Local organization or manipulation of an embedding space by tempo [9], pitch, or key may be desirable, e.g., for professional music production or DJ applications where they are important. However, it may be problematic for consumer music applications where pitch, key and tempo can be less relevant to listeners than properties such as genre and instrumentation, that are in many cases only loosely correlated with the former. When the organization of embedding spaces by such properties is undesirable, we hypothesize that data augmentation strategies that increase the intra-pair variability of key, tempo and equalization, can reduce the sensitivity of embeddings to such properties relative to others, e.g., genre and instrumentation. Thus we expect the resulting embeddings to be more useful in nearest neighbor and labeling tasks concerning the latter.

1.2 Related Work

Various approximations of pitch shifting [10, 11, 12, 13, 14, 15, 16, 17], time stretching [16, 13, 12], and equalization [10, 11, 15] have been employed in contrastive learning. We note that time-stretching in the learning of contrastive music representations is particularly rare, with only [16, 12] employing this augmentation, and no results specifically demonstrating its efficacy. Furthermore, few studies investigate the efficacy of audio music embeddings in temporal downstream tasks such as beat/tempo estimation [18]. However, we find the effect of time-stretching augmentation to be particularly salient in this research.

In many studies data augmentation strategies are chosen based on their computational efficiency, and their suitability for the media at hand (e.g., for music, speech or environmental noise). Often data augmentation is decided on this basis prior to experimentation and left unchanged, although some studies performed ablation demonstrating some effects of data augmentation. For example, [10] studied the effect of individual augmentations on the Magnatagatune dataset [19], highlighting equalization as important in the contrastive learning of music embeddings from time domain audio, for this task. [11] found pitch shifting to be particularly important in the learning of speech representations. [14] studied the effect of pairs of augmentations on the Audioset dataset highlighting a combination of pitch shifting and mix-up to be effective.

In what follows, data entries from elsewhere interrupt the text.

(** X14: the strict join.  When the first message decodes to the type
    [join], the client is entered under the name it gives, empty or not,
    into the room it gives, empty or not.  A member that held the name is
    replaced in the map and otherwise left as it is: no connection is
    closed.  The new client gets the user list, which is [null] when it
    is alone, and every other member gets the [new-user] message unless
    its queue is full. *)
Theorem join_admits_any_name w message rest name roomName :
  regular w → Server.Mutex (server w) = false → room_free w roomName →
  json_Unmarshal_join message = Some ("join", name, roomName) →
  let room := room_of w roomName in
  let client := length (clients w) in
  let userList :=
    filter (λ n, n ≠ name) (range (<[name:=client]> (members w roomName))).*1 in
  let newUserJSON := json_Marshal (newUserMessage name) in
  ∃ w',
    handleWebSocket true (message :: rest) w = Done (Some (client, rest)) w'
    ∧ regular w'
    ∧ Server.Rooms (server w') = <[roomName:=room]> (Server.Rooms (server w))
    ∧ rooms w' !! room
      = Some (Room.mk roomName (<[name:=client]> (members w roomName)) false)
    ∧ conns w' = conns w ++ [Conn.mk false []]
    ∧ clients w' !! client
      = Some (Client.mk name (length (conns w))
                (Chan.mk [json_Marshal (userListMessage userList)] 256 false)
                (Some room))
    ∧ (∀ n l, members w roomName !! n = Some l → n ≠ name →
         clients w' !! l = deliver newUserJSON <$> clients w !! l)
    ∧ (∀ l, l < length (clients w) →
         (∀ n, members w roomName !! n = Some l → n = name) →
         clients w' !! l = clients w !! l).
Proof.
  intros Hreg Hfree Hroom Hjoin room client userList newUserJSON.
  unfold handleWebSocket.
  rewrite bind_run. unfold new_conn at 1.
  set (socket := length (conns w)). set (w1 := set_conns _ w).
  assert (Hcn1 : conns w1 !! socket = Some (Conn.mk false [])).
  { unfold w1. simpl. by rewrite lookup_app_r, Nat.sub_diag. }
  rewrite bind_run, (ReadMessage_open _ _ _ _ Hcn1 eq_refl).
  cbn [head]. rewrite Hjoin.
  destruct (decide ("join" ≠ "join")) as [?|_]; [done|].
  rewrite bind_run. unfold new_client at 1.
  change (length (clients w1)) with client.
  set (c2 := Client.mk name socket (Chan.make 256) None). set (w2 := set_clients _ w1).
  assert (Hreg2 : regular w2) by by apply regular_new.
  destruct (regular_GetOrCreateRoom roomName w2 Hreg2 Hfree Hroom)
    as (w3 & Hget & Hr3 & Hg3 & Hm3 & Hcs3 & Hcn3 & Hreg3).
  change (room_of w2 roomName) with room in *.
  change (members w2 roomName) with (members w roomName) in *.
  rewrite bind_run, Hget.
  assert (Hc3 : clients w3 !! client = Some c2).
  { rewrite Hcs3. unfold w2. simpl. by rewrite lookup_app_r, Nat.sub_diag. }
  rewrite bind_run, (get_client_Some _ _ _ Hc3).
  rewrite bind_run. unfold put_client at 1, modify at 1.
  set (c4 := Client.with_Room room c2). set (w4 := set_clients _ w3).
  assert (Hreg4 : regular w4) by by apply (regular_put_client w3 client c2).
  assert (Hclt : client < length (clients w3)) by by eapply lookup_lt_Some.
  assert (Hc4 : clients w4 !! client = Some c4).
  { unfold w4. simpl. by apply list_lookup_insert_eq. }
  set (rm0 := Room.mk roomName (members w roomName) false) in *.
  assert (Hr4 : rooms w4 !! room = Some rm0) by done.
  assert (Hrlt : room < length (rooms w4)) by by eapply lookup_lt_Some.
  (* the entry *)
  rewrite (locked_insert_run w4 room rm0 name client _ Hr4 eq_refl).
  change (Room.Name rm0) with roomName. change (Room.Clients rm0) with (members w roomName).
  set (rm5 := Room.mk roomName _ false). set (w5 := set_rooms _ w4).
  assert (Hr5 : rooms w5 !! room = Some rm5).
  { unfold w5. simpl. by apply list_lookup_insert_eq. }
  assert (Hc5 : clients w5 !! client = Some c4) by done.
  (* the user list *)
  rewrite bind_run,
    (handleWebSocket_userList_run range w5 room rm5 client c4 Hr5 eq_refl Hc5).
  change (Client.Name c4) with name.
  change (Room.Clients rm5) with (<[name:=client]> (members w roomName)).
  fold userList.
  rewrite bind_run, (Send_run _ _ _ _ Hc5 eq_refl eq_refl).
  set (c6 := Client.with_Send _ c4). set (w6 := set_clients _ w5).
  assert (Hc6 : clients w6 !! client = Some c6).
  { unfold w6. simpl. apply list_lookup_insert_eq. by rewrite length_insert. }
  rewrite bind_run, (get_client_Some _ _ _ Hc6).
  change (Client.Name c6) with name. fold newUserJSON.
  assert (Hr6 : rooms w6 !! room = Some rm5) by done.
  assert (Hreg6 : regular w6).
  { apply (regular_put_client w5 client c4); try done.
    destruct Hreg4 as [H1 H2]. split.
    - intros n r Hn. simpl. destruct (H1 _ _ Hn) as (rm & Hrm & Hname).
      destruct (decide (r = room)) as [->|Hne].
      + exists rm5. rewrite list_lookup_insert_eq by done. split; [done|].
        rewrite Hr4 in Hrm. by injection Hrm as <-.
      + exists rm. by rewrite list_lookup_insert_ne.
    - intros r rm n l Hr Hl. simpl in Hr.
      destruct (decide (r = room)) as [->|Hne].
      + rewrite list_lookup_insert_eq in Hr by done. injection Hr as <-.
        simpl in Hl. apply lookup_insert_Some in Hl as [[<- <-]|[Hnn Hl]].
        * by exists c4.
        * by apply (H2 room rm0).
      + rewrite list_lookup_insert_ne in Hr by done. by apply (H2 r rm). }
  destruct (regular_Broadcast range range_perm w6 room rm5 newUserJSON name
              Hreg6 Hr6 eq_refl)
    as (w7 & Hrun & Hs7 & Hrs7 & Hcn7 & Hyes & Hno & Hreg7).
  rewrite bind_run, Hrun. exists w7. split; [done|]. split; [done|].
  assert (Hother : ∀ l, l < length (clients w) → clients w6 !! l = clients w !! l).
  { intros l Hlt. unfold w6, w5, w4. simpl.
    rewrite !list_lookup_insert_ne by (unfold client; lia). rewrite Hcs3.
    unfold w2. simpl. by rewrite lookup_app_l. }
  assert (Hold : ∀ n l, members w roomName !! n = Some l → l < length (clients w)).
  { intros n l Hn. destruct Hreg as [_ H2]. unfold members in Hn.
    destruct (Server.Rooms (server w) !! roomName) as [r|] eqn:Hg; [|done].
    destruct (rooms w !! r) as [rm|] eqn:Hr; [|done]. simpl in Hn.
    destruct (H2 _ _ _ _ Hr Hn) as (c & Hc & _). by eapply lookup_lt_Some. }
  split; [by rewrite Hs7|]. split; [by rewrite Hrs7|]. split; [by rewrite Hcn7|].
  split; [|split].
  - rewrite Hno, Hc6; [done|]. intros n Hn. simpl in Hn.
    apply lookup_insert_Some in Hn as [[<- _]|[Hnn Hn]]; [done|].
    apply Hold in Hn. unfold client in Hn. lia.
  - intros n l Hn Hne. pose proof (Hold _ _ Hn) as Hlt.
    rewrite Hyes; [by rewrite Hother|].
    exists n. simpl. by rewrite lookup_insert_ne.
  - intros l Hlt Hall. rewrite Hno; [by apply Hother|].
    intros n Hn. simpl in Hn.
    apply lookup_insert_Some in Hn as [[<- Hl]|[Hnn Hn]]; [done|]. by apply Hall.
Qed.


(** X16: only the first message is looked at.  When the peer has gone,
    or its first message does not decode, or is of a type other than
    [join], the connection is closed and nothing else changes; what the
    peer sends after it is never read. *)
Theorem first_message_must_be_join w incoming :
  match head incoming with
  | None => True
  | Some message =>
      match json_Unmarshal_join message with
      | Some (type, _, _) => type ≠ "join"
      | None => True
      end
  end →
  handleWebSocket true incoming w
  = Done None (set_conns (λ l, l ++ [Conn.mk true []]) w).
Proof.
  intros Hfirst. unfold handleWebSocket.
  rewrite bind_run. unfold new_conn at 1.
  set (socket := length (conns w)). set (w1 := set_conns _ w).
  assert (Hcn1 : conns w1 !! socket = Some (Conn.mk false [])).
  { unfold w1. simpl. by rewrite lookup_app_r, Nat.sub_diag. }
  assert (Hclose : (Socket_Close socket;; mret None : M (option (loc * list bytes))) w1
                   = Done None (set_conns (λ l, l ++ [Conn.mk true []]) w)).
  { rewrite bind_run, (Socket_Close_run _ _ _ Hcn1). cbn [mret M_ret]. f_equal.
    unfold w1, set_conns. simpl. f_equal.
    by rewrite insert_app_r_alt, Nat.sub_diag by (unfold socket; lia). }
  rewrite bind_run, (ReadMessage_open _ _ _ _ Hcn1 eq_refl).
  destruct (head incoming) as [message|]; [|exact Hclose].
  destruct (json_Unmarshal_join message) as [[[type name] roomName]|];
    [|exact Hclose].
  by rewrite decide_True.
Qed.

End server.

End Strict.

(** ** More of the server of [src/main.go] *)

Section unbuffered.

Variable json_Unmarshal_join : bytes → option (string * string * string).
Variable range : gmap string loc → list (string * loc).
Variable receiving : loc → bool.

(** The entries point to clients that have a connection. *)
Definition entries_connected (w : World) (entries : list (string * loc)) : Prop :=
  ∀ name l, (name, l) ∈ entries →
    ∃ c, clients w !! l = Some c ∧ Client.Socket c < length (conns w).

Lemma unbuffered_Broadcast_loop_waits entries message exclude name client : ∀ w,
  entries_connected w entries →
  (name, client) ∈ entries → name ≠ exclude → receiving client = false →
  ∃ w', Unbuffered.Broadcast_loop receiving entries message exclude w = Blocked w'
    ∧ server w' = server w ∧ rooms w' = rooms w ∧ clients w' = clients w.
Proof.
  induction entries as [|[n l] rest IH]; intros w Hconn Hin Hne Hrecv.
  { by apply elem_of_nil in Hin. }
  assert (Hrest : ∀ w1, clients w1 = clients w → length (conns w1) = length (conns w) →
            entries_connected w1 rest).
  { intros w1 Hcs Hlen n' l' Hin'. rewrite Hcs, Hlen. apply (Hconn n' l'). by right. }
  cbn [Unbuffered.Broadcast_loop]. rewrite bind_run.
  destruct (decide (n ≠ exclude)) as [Hn|Hn].
  - destruct (Hconn n l) as (c & Hc & Hs); [by left|].
    unfold Unbuffered.Send. rewrite bind_run, (get_client_Some _ _ _ Hc).
    destruct (receiving l) eqn:Hl; [|by exists w].
    assert (Hin' : (name, client) ∈ rest).
    { apply elem_of_cons in Hin as [[= -> ->]|]; [congruence|done]. }
    apply lookup_lt_is_Some in Hs as [cn Hcn].
    unfold WriteMessage. rewrite !bind_run, (get_conn_Some _ _ _ Hcn).
    destruct (Conn.closed cn).
    + cbn [mret M_ret]. rewrite (Socket_Close_run _ _ _ Hcn).
      destruct (IH (set_conns (<[Client.Socket c:=Conn.close cn]>) w))
        as (w' & Hrun & Hw'); [|done..|by exists w'].
      apply Hrest; [done|]. simpl. by rewrite length_insert.
    + rewrite bind_run. unfold put_conn at 1, modify at 1. cbn [mret M_ret].
      destruct (IH (set_conns (<[Client.Socket c:=Conn.write message cn]>) w))
        as (w' & Hrun & Hw'); [|done..|by exists w'].
      apply Hrest; [done|]. simpl. by rewrite length_insert.
  - cbn [mret M_ret]. apply IH; try done; [by apply Hrest|].
    apply elem_of_cons in Hin as [[= -> ->]|]; [|done].
    destruct Hn. done.
Qed.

While this work investigates the effect of augmentation on local embedding space properties, other studies have proposed designing supervised embedding spaces by training subspaces on specific concepts (e.g., genre, mood, era, instruments) via disentangled metric learning [20, 21]. These subspaces may be weighted to emphasize certain properties in downstream tasks, however, no results were provided as to the independence of each of these subspaces.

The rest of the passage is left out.